Task description
The lines below starting at the line containing "Lemma NoDup_imap_row (row" and ending at the line containing "induction g as" are to be repeated exactly, with both ends kept and nothing else added.

** Opening Data for this exercise block **

(* ===== verification/WorldProps.v ===== *)
(** * The world of one map: functional correctness

    Every method is safe; what each player operation does on every branch, and the
    choice of targets. *)

From Stdlib Require Import ZArith Lia String.
From stdpp Require Import base gmap strings list sorting option pretty relations.
From S2P Require Import Prelude Protocol Maps World WorldOps WorldInv WorldSafe.

Open Scope Z_scope.
Open Scope go_scope.

(** ** A small concrete world used by the witnesses *)

Definition demo_cfg : MapConfig :=
  mkMapConfig "demo" "演示" ["#######"; "#.....#"; "#.....#"; "#.....#"; "#######"] 1 1 5 3.
Definition demo_env : Env :=
  mkEnv (fun n => 1000 * Second + Z.of_nat n) 0 (fun n => n) 0 (fun _ => "t") (fun _ n => Z.of_nat n).
Definition demo_player (u : string) (x y hp : Z) : Player :=
  mkPlayer u "demo" x y hp 120 35 3 9 0 0 0 true 0 0.
Definition demo_down (u : string) (x y : Z) : Player :=
  mkPlayer u "demo" x y 0 120 35 3 9 0 0 0 false (999 * Second) 0.
Definition demo_npc (id : string) (x y hp : Z) : NPC := mkNPC id "流寇" x y hp 90 NPCDamage true.
Definition demo_treasure (id : string) (x y v : Z) : Treasure := mkTreasure id "遗迹补给" x y v.
Definition demo_world : World :=
  mkWorld demo_cfg (stringsToGrid (cfg_Layout demo_cfg))
    {["ann" := demo_player "ann" 2 2 100; "bob" := demo_player "bob" 4 2 20; "cid" := demo_down "cid" 5 3]}
    {["demo-npc-3" := demo_npc "demo-npc-3" 2 1 30]}
    {["demo-t-7" := demo_treasure "demo-t-7" 3 2 4]}
    (fun n => Z.of_nat n) 0 10 4 8.

(** The same camp without NPCs, for the duels. *)
Definition demo_world_pvp : World :=
  set_npcs ∅ (set_players {["ann" := demo_player "ann" 2 2 30; "bob" := demo_player "bob" 4 2 20]} demo_world).

Definition grid_cell_open (g : list (list Z)) (x y : Z) : bool :=
  match zlookup y g ≫= zlookup x with
  | Some c => negb (c =? wall)
  | None => false
  end.

(** Live units stand on pairwise different cells. *)
Definition apart (w : World) : Prop :=
  (forall k1 k2 p1 p2, w_players w !! k1 = Some p1 -> w_players w !! k2 = Some p2 -> k1 <> k2 ->
     pl_Alive p1 = true -> pl_Alive p2 = true -> (pl_X p1, pl_Y p1) <> (pl_X p2, pl_Y p2)) /\
  (forall k1 k2 n1 n2, w_npcs w !! k1 = Some n1 -> w_npcs w !! k2 = Some n2 -> k1 <> k2 ->
     npc_Alive n1 = true -> npc_Alive n2 = true -> (npc_X n1, npc_Y n1) <> (npc_X n2, npc_Y n2)) /\
  (forall k1 k2 p n, w_players w !! k1 = Some p -> w_npcs w !! k2 = Some n ->
     pl_Alive p = true -> npc_Alive n = true -> (pl_X p, pl_Y p) <> (npc_X n, npc_Y n)).
(* ===== verification/WorldStart.v ===== *)
(** * The world of one map: construction ends

    [NewWorld] has two loops without a bound.  The loop over the NPCs ends after five
    iterations; the loop over the treasures waits until the random source picks
    cells without a treasure, which a source that keeps producing every value does. *)

From Stdlib Require Import ZArith Lia String.
From stdpp Require Import base gmap strings list sorting option pretty relations.
From S2P Require Import Prelude Protocol Maps World WorldOps WorldInv WorldSafe WorldProps WorldBuild.

Open Scope Z_scope.
Open Scope go_scope.

(** A random source that, from every position on, has every value of [rand.Intn(k)]
    in some even distance (the loop draws twice in an iteration). *)
Definition fair_source (g : nat -> Z) : Prop :=
  forall p k i, 0 <= i < k -> k <= 12 -> exists j : nat, g (p + 2 * j)%nat mod k = i.

(** ** The cell that is picked *)

Definition candidates (w : World) : list candidate := default [] (spawn_candidates w "" false).
Definition best_candidates (w : World) : list candidate := merge_sort candidate_le (candidates w).
Definition pick_limit (w : World) : Z := if zlen (best_candidates w) <? 12 then zlen (best_candidates w) else 12.

(** The cell that the draw [r] picks. *)
Definition picked (w : World) (r : Z) : option (Z * Z) :=
  (fun c => (c_x c, c_y c)) <$> zlookup (r mod pick_limit w) (best_candidates w).

Definition treasure_cells (w : World) : gmap string (Z * Z) := (fun t => (tr_X t, tr_Y t)) <$> w_treasures w.

Lemma NoDup_imap_row (row : list Z) (y : Z) (k : nat) :
  NoDup (imap (fun x (_ : Z) => (Z.of_nat (k + x), y)) row).
Proof.
  revert k. induction row as [|c row IH]; intros k; [constructor|]. cbn. constructor.
  - rewrite elem_of_lookup_imap. intros (i & x & [= H] & _). lia.
  - specialize (IH (S k)). erewrite imap_ext; [exact IH|]. intros i x _. cbn. do 2 f_equal. lia.
Qed.

Lemma NoDup_cells g : NoDup (cells g).
Proof.
  unfold cells. enough (H : forall k, NoDup (mjoin (imap (fun y row => imap (fun x (_ : Z) => (Z.of_nat x, Z.of_nat (k + y))) row) g))) by apply (H 0%nat).
  induction g as [|row g IH]; intros k; [constructor|]. cbn. apply NoDup_app. split_and!.
  - apply (NoDup_imap_row row (Z.of_nat (k + 0)) 0).
  - intros [x y] Hx (l & Hxy & Hl)%list_elem_of_join. apply elem_of_lookup_imap in Hx as (i & c & [= -> ->] & _).
    apply elem_of_lookup_imap in Hl as (j & row' & -> & _). apply elem_of_lookup_imap in Hxy as (i' & c' & [= _ H] & _). lia.
  - specialize (IH (S k)). erewrite imap_ext; [exact IH|]. intros y r _. cbn. apply imap_ext. intros x c _. do 2 f_equal. lia.
Qed.
Lemma ids_of_sorted nodes m : sort_strings (ids_of (merge_sort (by_key nr_ID) nodes) m) = declared nodes m.
Proof. apply sort_strings_unique, ids_of_perm, merge_sort_Permutation. Qed.

(** Everything the loops need, for the sorted or the given list of nodes. *)
Lemma collect_sorted known nodes r :
  collect_candidates known ∅ ∅ (merge_sort (by_key nr_ID) nodes) = inr r ->
  Forall (node_ok known) nodes /\ NoDup (nr_ID <$> nodes) /\
  forall m, sort_strings (default [] (r !! m)) = declared nodes m.
Proof.
  intros (Hok & Hnd & _ & Hc)%collect_sound. pose proof (merge_sort_Permutation (by_key nr_ID) nodes) as Hp.
  split_and!; [by rewrite <- Hp|by rewrite <- Hp|].
  intros m. rewrite Hc. rewrite lookup_empty. apply ids_of_sorted.
Qed.

Lemma sorted_elements (known : gset string) m : m ∈ sort_strings (elements known) <-> m ∈ known.
Proof. by rewrite elem_of_sort_strings, elem_of_elements. Qed.

Lemma sorted_elements_nil (known : gset string) : sort_strings (elements known) = [] <-> known = ∅.
Proof.
  split; [|by intros ->].
  intros H. apply set_eq. intros m. rewrite <- sorted_elements, H. set_solver.
Qed.

(** The result of [assign_owners] on all known maps. *)
Lemma assigned_all known cand o e :
  assign_owners cand ∅ ∅ (sort_strings (elements known)) = Some (o, e) <->
  dom o = known /\ dom e = known /\
  forall m, m ∈ known -> exists x y r, sort_strings (default [] (cand !! m)) = x :: y :: r
    /\ o !! m = Some x /\ e !! m = Some 1.
Proof.
  rewrite assign_owners_spec. split.
  - intros (H1 & H2 & H3).
    assert (Hall : forall m, m ∈ known -> exists x y r, sort_strings (default [] (cand !! m)) = x :: y :: r
      /\ o !! m = Some x /\ e !! m = Some 1).
    { intros m Hm. apply sorted_elements in Hm. destruct (H1 m Hm) as (x & y & r & Hs).
      specialize (H2 m). specialize (H3 m). destruct (decide _); [|done]. rewrite Hs in H2. eauto 8. }
    split_and!; [apply set_eq; intros m; rewrite elem_of_dom..|done].
    + split; [intros Ho|intros Hm; destruct (Hall m Hm) as (? & ? & ? & _ & -> & _); eauto].
      specialize (H2 m). destruct (decide _) as [Hm|]; [by apply sorted_elements|].
      rewrite lookup_empty in H2. rewrite H2 in Ho. by destruct Ho.
    + split; [intros He|intros Hm; destruct (Hall m Hm) as (? & ? & ? & _ & _ & ->); eauto].
      specialize (H3 m). destruct (decide _) as [Hm|]; [by apply sorted_elements|].
      rewrite lookup_empty in H3. rewrite H3 in He. by destruct He.
  - intros (Ho & He & Hall). split_and!.
    + intros m Hm%sorted_elements. destruct (Hall m Hm) as (x & y & r & ? & _). eauto.
    + intros m. destruct (decide _) as [Hm|Hm]; rewrite sorted_elements in Hm.
      * destruct (Hall m Hm) as (x & y & r & -> & -> & _). done.
      * rewrite lookup_empty. apply not_elem_of_dom. by rewrite Ho.
    + intros m. destruct (decide _) as [Hm|Hm]; rewrite sorted_elements in Hm.
      * by destruct (Hall m Hm) as (x & y & r & _ & _ & ->).
      * rewrite lookup_empty. apply not_elem_of_dom. by rewrite He.
Qed.

(** A first topology is valid for its own set of maps. *)
Lemma bootstrap_valid known nodes now t : bootstrap_spec known nodes now t -> valid_topology (Some known) t.
Proof.
  intros [Hk Hnames Hok Hnd (Hv & Ht & Hu & Hnow) [Hdo Hde] Hown].
  assert (Hdom : dom (t_Owners t) ∪ dom (t_MapEpochs t) = known) by (rewrite Hdo, Hde; clear; set_solver).
  constructor; rewrite ?Hdom; try lia; try done.
  - by intros k m [= <-].
  - intros m o Ho. right. assert (Hm : m ∈ known) by (rewrite <- Hdo; apply elem_of_dom; eauto).
    destruct (Hown m Hm) as (o' & s & r & Hdm & Ho' & _). simplify_eq.
    assert (Hin : o ∈ declared nodes m) by (rewrite Hdm; left).
    unfold declared in Hin. rewrite elem_of_sort_strings, list_elem_of_fmap in Hin.
    destruct Hin as (n & -> & [_ Hn]%list_elem_of_filter). rewrite list.Forall_forall in Hok. apply (Hok n Hn).
  - intros m Hm. destruct (Hown m Hm) as (? & ? & ? & _ & _ & ->). eauto.
Qed.

Lemma BuildInitialTopology_unfold known nodes now :
  known <> ∅ -> BuildInitialTopology known nodes now =
  match collect_candidates known ∅ ∅ (merge_sort (by_key nr_ID) nodes) with
  | inl err => inl err
  | inr candidates =>
      match assign_owners candidates ∅ ∅ (sort_strings (elements known)) with
      | None => inr None
      | Some (owners, epochs) =>
          match Validate (Some known) (mkTopology 1 0 owners epochs now) with
          | Some err => inl err
          | None => inr (Some (mkTopology 1 0 owners epochs now))
          end
      end
  end.
Proof.
  intros Hk. unfold BuildInitialTopology. destruct (sort_strings (elements known)) eqn:Hl; [|done].
  by apply sorted_elements_nil in Hl.
Qed.

Lemma bootstrap_iff known nodes now t :
  BuildInitialTopology known nodes now = inr (Some t) <-> bootstrap_spec known nodes now t.
Proof.
  destruct (decide (known = ∅)) as [->|Hk]; [split; [done|by intros []]|].
  rewrite BuildInitialTopology_unfold by done. split.
  - destruct (collect_candidates _ _ _ _) as [err|cand] eqn:Hc; [done|]. apply collect_sorted in Hc as (Hok & Hnd & Hd).
    destruct (assign_owners _ _ _ _) as [[o e]|] eqn:Ha; [|done]. apply assigned_all in Ha as (Hdo & Hde & Hall).
    destruct (Validate (Some known) (mkTopology 1 0 o e now)) eqn:Hv; [done|]. intros [= <-].
    apply Validate_None in Hv. constructor; cbn; try done.
    + intros m Hm. apply (vt_names _ _ Hv). cbn. rewrite Hdo. by apply elem_of_union_l.
    + split_and!; try done. apply (vt_updated _ _ Hv).
    + intros m Hm. rewrite <- Hd. by apply Hall.
  - intros Hb. pose proof (bootstrap_valid _ _ _ _ Hb) as Hval.
    destruct Hb as [_ Hnames Hok Hnd (Hv & Ht & Hu & Hnow) [Hdo Hde] Hown].
    pose proof (merge_sort_Permutation (by_key nr_ID) nodes) as Hp.
    destruct (collect_complete known ∅ ∅ (merge_sort (by_key nr_ID) nodes)) as [cand Hc];
      [by rewrite Hp|by rewrite Hp|intros; apply not_elem_of_empty|].
    rewrite Hc. apply collect_sorted in Hc as (_ & _ & Hd).
    assert (Ha : assign_owners cand ∅ ∅ (sort_strings (elements known)) = Some (t_Owners t, t_MapEpochs t)).
    { apply assigned_all. split_and!; [done..|]. intros m Hm. rewrite Hd. by apply Hown. }
    rewrite Ha. assert (Ht' : mkTopology 1 0 (t_Owners t) (t_MapEpochs t) now = t) by (destruct t; cbn in *; by subst).
    rewrite Ht'. by rewrite (proj2 (Validate_None _ _) Hval).
Qed.

(** ** Properties *)

(** A topology is accepted for storing exactly when it is valid, and what is
    stored is the given document: positive version, a commit time, clean map and
    owner names, and a positive epoch for every map it mentions. *)
Theorem prepareTopology_spec t p :
  (prepareTopology t = inr p <-> p = t /\ valid_topology None t) /\
  forall known, Validate known t = None <-> valid_topology known t.
Proof. split; [apply prepareTopology_inr|intros; apply Validate_None]. Qed.

(** C15. The first topology is determined by the set of registered nodes alone,
    not by their order: it exists exactly when every known map is declared by at
    least two well-formed, distinctly named nodes, and it gives each map to the
    first of its candidates by name, at epoch one. *)
Theorem BuildInitialTopology_spec known nodes now t :
  (BuildInitialTopology known nodes now = inr (Some t) <-> bootstrap_spec known nodes now t) /\
  forall nodes', nodes ≡ₚ nodes' ->
    BuildInitialTopology known nodes now = inr (Some t) -> BuildInitialTopology known nodes' now = inr (Some t).
Proof.
  split; [apply bootstrap_iff|]. intros nodes' Hp H%bootstrap_iff.
  apply bootstrap_iff. by eapply bootstrap_spec_perm.
Qed.

Definition demo_nodes : list NodeRegistryInfo :=
  [mkNodeRegistryInfo "node-b" "10.0.0.2:1" "demo" false; mkNodeRegistryInfo "node-a" "10.0.0.1:1" "demo" false].

Lemma BuildInitialTopology_spec_witness :
  BuildInitialTopology {["demo"]} (reverse demo_nodes) 7
  = inr (Some (mkTopology 1 0 {["demo" := "node-a"]} {["demo" := 1]} 7)).
Proof.
  apply (BuildInitialTopology_spec {["demo"]} demo_nodes 7 (mkTopology 1 0 {["demo" := "node-a"]} {["demo" := 1]} 7)).
  - apply Permutation_swap.
  - vm_compute. reflexivity.
Defined.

** Closing Data for this exercise block **

Solution for this task
Lemma NoDup_imap_row (row : list Z) (y : Z) (k : nat) :
  NoDup (imap (fun x (_ : Z) => (Z.of_nat (k + x), y)) row).
Proof.
  revert k. induction row as [|c row IH]; intros k; [constructor|]. cbn. constructor.
  - rewrite elem_of_lookup_imap. intros (i & x & [= H] & _). lia.
  - specialize (IH (S k)). erewrite imap_ext; [exact IH|]. intros i x _. cbn. do 2 f_equal. lia.
Qed.

Lemma NoDup_cells g : NoDup (cells g).
Proof.
  unfold cells. enough (H : forall k, NoDup (mjoin (imap (fun y row => imap (fun x (_ : Z) => (Z.of_nat x, Z.of_nat (k + y))) row) g))) by apply (H 0%nat).
  induction g as [|row g IH]; intros k; [constructor|]. cbn. apply NoDup_app. split_and!.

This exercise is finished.